Walking a pet can help increase sunlight exposure and sunset light exposure, promoting a healthier circadian rhythm and better sleep at night. Having pets is associated with reduced stress levels, decreased depression and anxiety risk and can help reduce the risk of feeling lonely. Pet walking can also increase social interaction, another important means of improving overall mental health and well-being.
Benefits of Sleeping With Your Pet
Sleeping with a pet can promote better sleep by increasing feelings of security and comfort, as well as by helping to increase oxytocin levels.
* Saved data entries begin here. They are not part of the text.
(** X13: with the source platform "windows" the entry point truncates the
    value toward zero: it converts tick [int(value)] when [1 <= value < 21],
    ends with [ValueError] on every other finite value and on NaN, and with
    [OverflowError] on an infinity. *)
Theorem main_windows_source dst v :
  Cli.choice dst -> Float.valid v = true ->
  let args := Cli.Build_Namespace "windows" dst v in
  (finite_or_zero v = true -> (1 <= to_Q v)%Q -> (to_Q v < 21)%Q ->
     exists dst_p t s,
       Cli.getitem_str Cli.platforms dst = Return dst_p /\
       t = Z.quot (scaled v) (2 ^ 1074) /\ 1 <= t <= 20 /\
       convert_sensitivity WindowsPlatform.platform dst_p (WindowsSensitivity t)
       = Return s /\
       Cli.main args = Cli.Done s) /\
  (finite_or_zero v = true -> ~ ((1 <= to_Q v)%Q /\ (to_Q v < 21)%Q) ->
     Cli.main args = Cli.Abort (Cli.CoreError ValueError)) /\
  (v = S754_nan -> Cli.main args = Cli.Abort (Cli.CoreError ValueError)) /\
  ((exists s, v = S754_infinity s) -> Cli.main args = Cli.Abort Cli.OverflowError).
Proof. intros Hdst Hv. now apply main_windows_core. Qed.

Lemma main_windows_source_witness :
  let args := Cli.Build_Namespace "windows" "kde" (Float.decimal 127 1) in
  (finite_or_zero (Float.decimal 127 1) = true ->
   (1 <= to_Q (Float.decimal 127 1))%Q -> (to_Q (Float.decimal 127 1) < 21)%Q ->
     exists dst_p t s,
       Cli.getitem_str Cli.platforms "kde" = Return dst_p /\
       t = Z.quot (scaled (Float.decimal 127 1)) (2 ^ 1074) /\ 1 <= t <= 20 /\
       convert_sensitivity WindowsPlatform.platform dst_p (WindowsSensitivity t)
       = Return s /\
       Cli.main args = Cli.Done s) /\
  (finite_or_zero (Float.decimal 127 1) = true ->
   ~ ((1 <= to_Q (Float.decimal 127 1))%Q /\ (to_Q (Float.decimal 127 1) < 21)%Q) ->
     Cli.main args = Cli.Abort (Cli.CoreError ValueError)) /\
  (Float.decimal 127 1 = S754_nan ->
     Cli.main args = Cli.Abort (Cli.CoreError ValueError)) /\
  ((exists s, Float.decimal 127 1 = S754_infinity s) ->
     Cli.main args = Cli.Abort Cli.OverflowError).
Proof.
  apply (main_windows_source "kde" (Float.decimal 127 1)).
  - right. reflexivity.
  - vm_compute. reflexivity.
Defined.

(** 12.7 is read as tick 12, 0.99 and 21.0 are rejected. *)
Lemma main_windows_examples :
  Cli.main (Cli.Build_Namespace "windows" "windows" (Float.decimal 127 1))
  = Cli.Done (WindowsSensitivity 12) /\
  Cli.main (Cli.Build_Namespace "windows" "kde" (Float.decimal 99 2))
  = Cli.Abort (Cli.CoreError ValueError) /\
  Cli.main (Cli.Build_Namespace "windows" "kde" (Float.of_Z 21))
  = Cli.Abort (Cli.CoreError ValueError) /\
  Cli.main (Cli.Build_Namespace "windows" "kde" (Float.decimal 209 1))
  = Cli.Done (KDESensitivity (Float.of_Z 1)).
Proof. repeat split; vm_compute; reflexivity. Qed.

(** X14: with the source platform "kde" the entry point converts the
    value as it is when [-1.0 <= value <= 1.0] holds, to a legal value of
    the destination, and ends with [ValueError] otherwise. *)
Theorem main_kde_source dst v :
  Cli.choice dst ->
  let args := Cli.Build_Namespace "kde" dst v in
  (kde_in_range v ->
     exists dst_p s,
       Cli.getitem_str Cli.platforms dst = Return dst_p /\
       convert_sensitivity KDEPlatform.platform dst_p (KDESensitivity v) = Return s /\
       legal_for dst_p s /\
       Cli.main args = Cli.Done s) /\
  (~ kde_in_range v -> Cli.main args = Cli.Abort (Cli.CoreError ValueError)).
Proof. intros Hdst. now apply main_kde_core. Qed.

Lemma main_kde_source_witness :
  let args := Cli.Build_Namespace "kde" "windows" (Float.decimal 5 1) in
  (kde_in_range (Float.decimal 5 1) ->
     exists dst_p s,
       Cli.getitem_str Cli.platforms "windows" = Return dst_p /\
       convert_sensitivity KDEPlatform.platform dst_p (KDESensitivity (Float.decimal 5 1))
       = Return s /\
       legal_for dst_p s /\
       Cli.main args = Cli.Done s) /\
  (~ kde_in_range (Float.decimal 5 1) ->
     Cli.main args = Cli.Abort (Cli.CoreError ValueError)).
Proof.
  apply (main_kde_source "windows" (Float.decimal 5 1)).
  left. reflexivity.
Defined.

(** X15: whatever the two admitted platform names and the value, a run
    of the entry point that fails ends with [ValueError], or with
    [OverflowError] for an infinite value on "windows"; the type guards and
    the lookups never fail. *)
Theorem main_errors src dst v e :
  Cli.choice src -> Cli.choice dst -> Float.valid v = true ->
  Cli.main (Cli.Build_Namespace src dst v) = Cli.Abort e ->
  e = Cli.CoreError ValueError \/
  (e = Cli.OverflowError /\ src = "windows"%string /\ exists s, v = S754_infinity s).
Proof. apply main_errors_core. Qed.

Lemma main_errors_witness :
  Cli.CoreError ValueError = Cli.CoreError ValueError \/
  (Cli.CoreError ValueError = Cli.OverflowError /\ "kde"%string = "windows"%string /\
   exists s, Float.decimal 15 1 = S754_infinity s).
Proof.
  apply (main_errors "kde" "windows" (Float.decimal 15 1) (Cli.CoreError ValueError)).
  - right. reflexivity.
  - left. reflexivity.
  - vm_compute. reflexivity.
  - vm_compute. reflexivity.
Defined.

End CliProperties.

(** ** Display *)

Section ReprProperties.

Import String.
Import Repr.

Lemma str_int_inj z1 z2 : str_int z1 = str_int z2 -> z1 = z2.
Proof.
  unfold str_int. intros H. apply DecimalZ.to_int_inj.
  assert (E : DecimalString.NilEmpty.int_of_string
                (DecimalString.NilEmpty.string_of_int (Z.to_int z1))
              = DecimalString.NilEmpty.int_of_string
                (DecimalString.NilEmpty.string_of_int (Z.to_int z2)))
    by now rewrite H.
  rewrite !DecimalString.NilEmpty.isi in E. now injection E.
Qed.

Lemma append_inj_l (p s1 s2 : string) : (p ++ s1 = p ++ s2)%string -> s1 = s2.
Proof.
  induction p as [|c p IH]; cbn [append]; [trivial|].
  intros [= H]. now apply IH.
Qed.

Lemma append_inj_r (s1 s2 : string) c :
  (s1 ++ String c EmptyString = s2 ++ String c EmptyString)%string -> s1 = s2.
Proof.
  revert s2. induction s1 as [|a s1 IH]; intros [|b s2]; cbn [append]; trivial.
  - intros [= _ H]. destruct s2; discriminate.
  - intros [= _ H]. destruct s1; discriminate.
  - intros [= -> H]. f_equal. now apply IH.
Qed.

(** X16: the display of a [WindowsSensitivity] determines its tick. *)
Theorem WindowsSensitivity_repr_inj t1 t2 :
  WindowsSensitivity_repr t1 = WindowsSensitivity_repr t2 -> t1 = t2.
Proof.
  unfold WindowsSensitivity_repr. intros H.
  apply append_inj_l, append_inj_r in H. now apply str_int_inj.
Qed.

Lemma WindowsSensitivity_repr_inj_witness :
  WindowsSensitivity_repr 12 = WindowsSensitivity_repr (3 * 4) /\ 12 = 3 * 4.
Proof.
  split; [reflexivity|].
  apply (WindowsSensitivity_repr_inj 12 (3 * 4)). reflexivity.
Defined.

Lemma WindowsSensitivity_repr_examples :
  WindowsSensitivity_repr 12 = "WindowsSensitivity(tick=12)"%string /\
  WindowsSensitivity_repr 1 = "WindowsSensitivity(tick=1)"%string.
Proof. split; vm_compute; reflexivity. Qed.

End ReprProperties.
Lemma configure_pools_apart (options strict cb : value) (s : state) :
  pools_apart s -> pools_apart (configure options strict cb s).2.
Proof.
  intros [Hcur Hdr].
  destruct (configure_args options strict cb) as [[o strict'] cb'] eqn:Hargs.
  destruct (validate o cb') as [e|] eqn:Hv.
  - unfold configure_args in Hargs. injection Hargs as Ho Hs Hc.
    unfold configure. rewrite Ho.
    destruct (configure_shift strict cb) as [st c0]. cbn [fst snd] in Hs, Hc.
    subst st c0. rewrite Hv.
    destruct (truthy cb' && isFunction cb'); split; assumption.
  - destruct o; try discriminate.
    rewrite (configure_accepted _ _ _ _ _ _ _ Hargs Hv). cbn [snd].
    split; cbn [_pool pools_made draining].
    + intros p [= <-]. cbn [pool_id]. lia.
    + intros p f Hin. apply in_app_or in Hin as [Hin|Hin].
      * destruct (Hdr p f Hin) as [Hlt _]. split; [lia|].
        intros q [= <-]. cbn [pool_id]. lia.
      * destruct (_pool s) as [old|] eqn:Hold; [|destruct Hin].
        destruct Hin as [[= <- <-]|[]].
        pose proof (Hcur old eq_refl) as Hlt. split; [lia|].
        intros q [= <-]. cbn [pool_id]. lia.
Qed.

Lemma run_pools_apart (c : run_call) (s : state) :
  pools_apart s ->
  pools_apart (run (rc_world c) (rc_query c) (rc_options c) (rc_cb c) s).2.
Proof.
  intros H.
  assert (Hsame : forall s', _pool s' = _pool s -> pools_made s' = pools_made s ->
                             draining s' = draining s -> pools_apart s').
  { intros s' Hp Hm Hd. unfold pools_apart. rewrite Hp, Hm, Hd. exact H. }
  unfold run.
  destruct (run_shift (js_or (rc_options c) (VObj ∅)) (rc_cb c)) as [o cb'].
  destruct (isFunction cb'); cbn [negb]; [|exact H].
  destruct (truthy (rc_query c)); cbn [negb]; [|apply Hsame; reflexivity].
  destruct o; try (apply Hsame; reflexivity).
  run_conn.
  destruct (on_acquire (rc_world c)) as [e|e|h]; run_conn;
    try (apply Hsame; reflexivity).
  destruct (on_query (rc_world c) (rc_query c) fields h) as [e|e|result];
    run_conn; apply Hsame; reflexivity.
Qed.

Lemma drain_finishes_pools_apart (n : nat) (s : state) :
  pools_apart s -> pools_apart (drain_finishes n s).2.
Proof.
  intros [Hcur Hdr]. unfold drain_finishes. run_conn.
  destruct (draining s !! n) as [[old cb]|] eqn:Hn; [|split; assumption].
  assert (Hsub : forall x, In x (delete n (draining s)) -> In x (draining s)).
  { intros x Hx. apply list_elem_of_In. apply list_elem_of_In in Hx.
    eapply list_elem_of_delete_inv. exact Hx. }
  run_conn. destruct (truthy cb && isFunction cb); run_conn;
    (split; cbn [_pool pools_made draining];
     [exact Hcur|intros p f Hin; apply (Hdr p f); apply Hsub; exact Hin]).
Qed.

(** X12. However a Connection is configured, reconfigured and used, the
    pool it hands handles out of is never one of the pools it is draining
    (and about to destroy): every pool has its own identity, and only
    replaced pools are drained. *)
Theorem pool_in_use_never_drained (ops : list op) :
  let s := exec ops fresh in
  pools_apart s /\
  forall p old cb, _pool s = Some p -> In (old, cb) (draining s) ->
                   pool_id old <> pool_id p.
Proof.
  assert (H : forall s0, pools_apart s0 -> pools_apart (exec ops s0)).
  { unfold exec. induction ops as [|o ops IH]; intros s0 H0; [exact H0|].
    cbn [fold_left]. apply IH.
    destruct o as [options strict cb|c|n]; cbn [step].
    - apply configure_pools_apart. exact H0.
    - apply run_pools_apart. exact H0.
    - apply drain_finishes_pools_apart. exact H0. }
  assert (Hfresh : pools_apart fresh).
  { split; [intros p [=]|intros p cb []]. }
  intros s. subst s. split; [apply H; exact Hfresh|].
  intros p old cb Hp Hin.
  destruct (H fresh Hfresh) as [_ Hdr].
  exact (proj2 (Hdr old cb Hin) p Hp).
Qed.

End ConnectionMore.

(** ** save: call shapes, outcomes and repeated saves *)

Module ModelMore.
Import JS Eff Model ModelOps MixFacts.
Import ModelFacts.
#[local] Open Scope string_scope.


(** The callbacks of a well-formed [save] on a connection that does not
    throw: one call, on the receiver the options name. *)
Lemma save_callbacks (m : model) (d : env) (options cb : value) (i : instance)
    (opts : obj) (cb' : value) :
  well_formed options cb = Some (opts, cb') ->
  connection_reports d ->
  (save m d options cb (on i)).1 = Normal tt /\
  exists args,
    callbacks (log (save m d options cb (on i)).2) =
      [Callback cb' (receiver_of opts) args].
Proof.
  intros Hwf Hrep. rewrite (save_run _ _ _ _ _ _ _ Hwf).
  destruct (r_table d (tableName m)) as [e|]; [split; eauto|].
  cbv zeta.
  destruct (r_write d (save_query m (stamped m d i))) as [e|]; [split; eauto|].
  destruct (connection_run d (save_query m (stamped m d i)) opts)
    as [e|e|cursor] eqn:Hrun;
    [destruct (Hrep _ _ e Hrun)|split; eauto|].
  destruct (not_strictly_zero (field cursor "errors")); split; eauto.
Qed.



(** X15. Options whose [context] is truthy but not an object are turned
    down: the callback is called, as a plain call, with an
    [IllegalArgumentError]; no query is built or run and the instance is
    untouched. *)
Theorem save_rejects_context (m : model) (d : env) (options cb : value)
    (s : state) (opts : obj) (cb' : value) :
  call_shape options cb = (VObj opts, cb') ->
  isFunction cb' = true ->
  truthy (field opts "context") = true ->
  isObject (field opts "context") = false ->
  exists e, is_IllegalArgumentError e = true /\
    save m d options cb s =
      (Normal tt, logged s (Callback cb' NoReceiver [AError e])).
Proof.
  intros Hshape Hcb Ht Ho. unfold save. rewrite Hshape, Hcb, Ht, Ho.
  eexists. split; [|reflexivity]. reflexivity.
Qed.

Lemma save_rejects_context_witness :
  exists e, is_IllegalArgumentError e = true /\
    save (Scenario.Person true false)
      (Scenario.stub (RunGives Scenario.insert_result))
      (VObj {[ "context" := VStr "window" ]}) Scenario.done (on Scenario.john) =
      (Normal tt,
       logged (on Scenario.john) (Callback Scenario.done NoReceiver [AError e])).
Proof.
  exact (save_rejects_context (Scenario.Person true false)
           (Scenario.stub (RunGives Scenario.insert_result))
           (VObj {[ "context" := VStr "window" ]}) Scenario.done
           (on Scenario.john) {[ "context" := VStr "window" ]} Scenario.done
           eq_refl eq_refl eq_refl eq_refl).
Defined.

(** X16. On a well-formed call, and on a connection that reports what
    goes wrong rather than throw, the callback is applied to
    [options.context] when the options carry one, and to the instance
    otherwise, on success as on every failure that is reported or
    thrown while the query is built. *)
Theorem save_callback_receiver (m : model) (d : env) (options cb : value)
    (i : instance) (opts : obj) (cb' : value) :
  well_formed options cb = Some (opts, cb') ->
  connection_reports d ->
  exists args,
    callbacks (log (save m d options cb (on i)).2) =
      [Callback cb'
         (if truthy (field opts "context")
          then OnContext (field opts "context") else OnInstance)
         args] /\
    (truthy (field opts "context") = true -> isObject (field opts "context") = true).
Proof.
  intros Hwf Hrep.
  destruct (save_callbacks m d options cb i opts cb' Hwf Hrep) as [_ [args H]].
  exists args. split; [exact H|].
  apply well_formed_inv in Hwf as (_ & _ & Hctx).
  intros Ht. rewrite Ht in Hctx. simpl in Hctx.
  destruct (isObject (field opts "context")); [reflexivity|discriminate].
Qed.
That, in turn, can promote the theta brain waves associated with REM sleep, which is essential to a good, healthy night’s sleep. Snuggling with a pet as you fall asleep can also help reduce stress, decreasing cortisol production.
Some studies show that sleeping with a pet can help in the treatment of insomnia and other sleeping disorders. The reduction in anxiety and stress associated with having a strong bond with a pet – often enhanced by sharing the bed with that pet – can even help to decrease nightmares and night terror incidents.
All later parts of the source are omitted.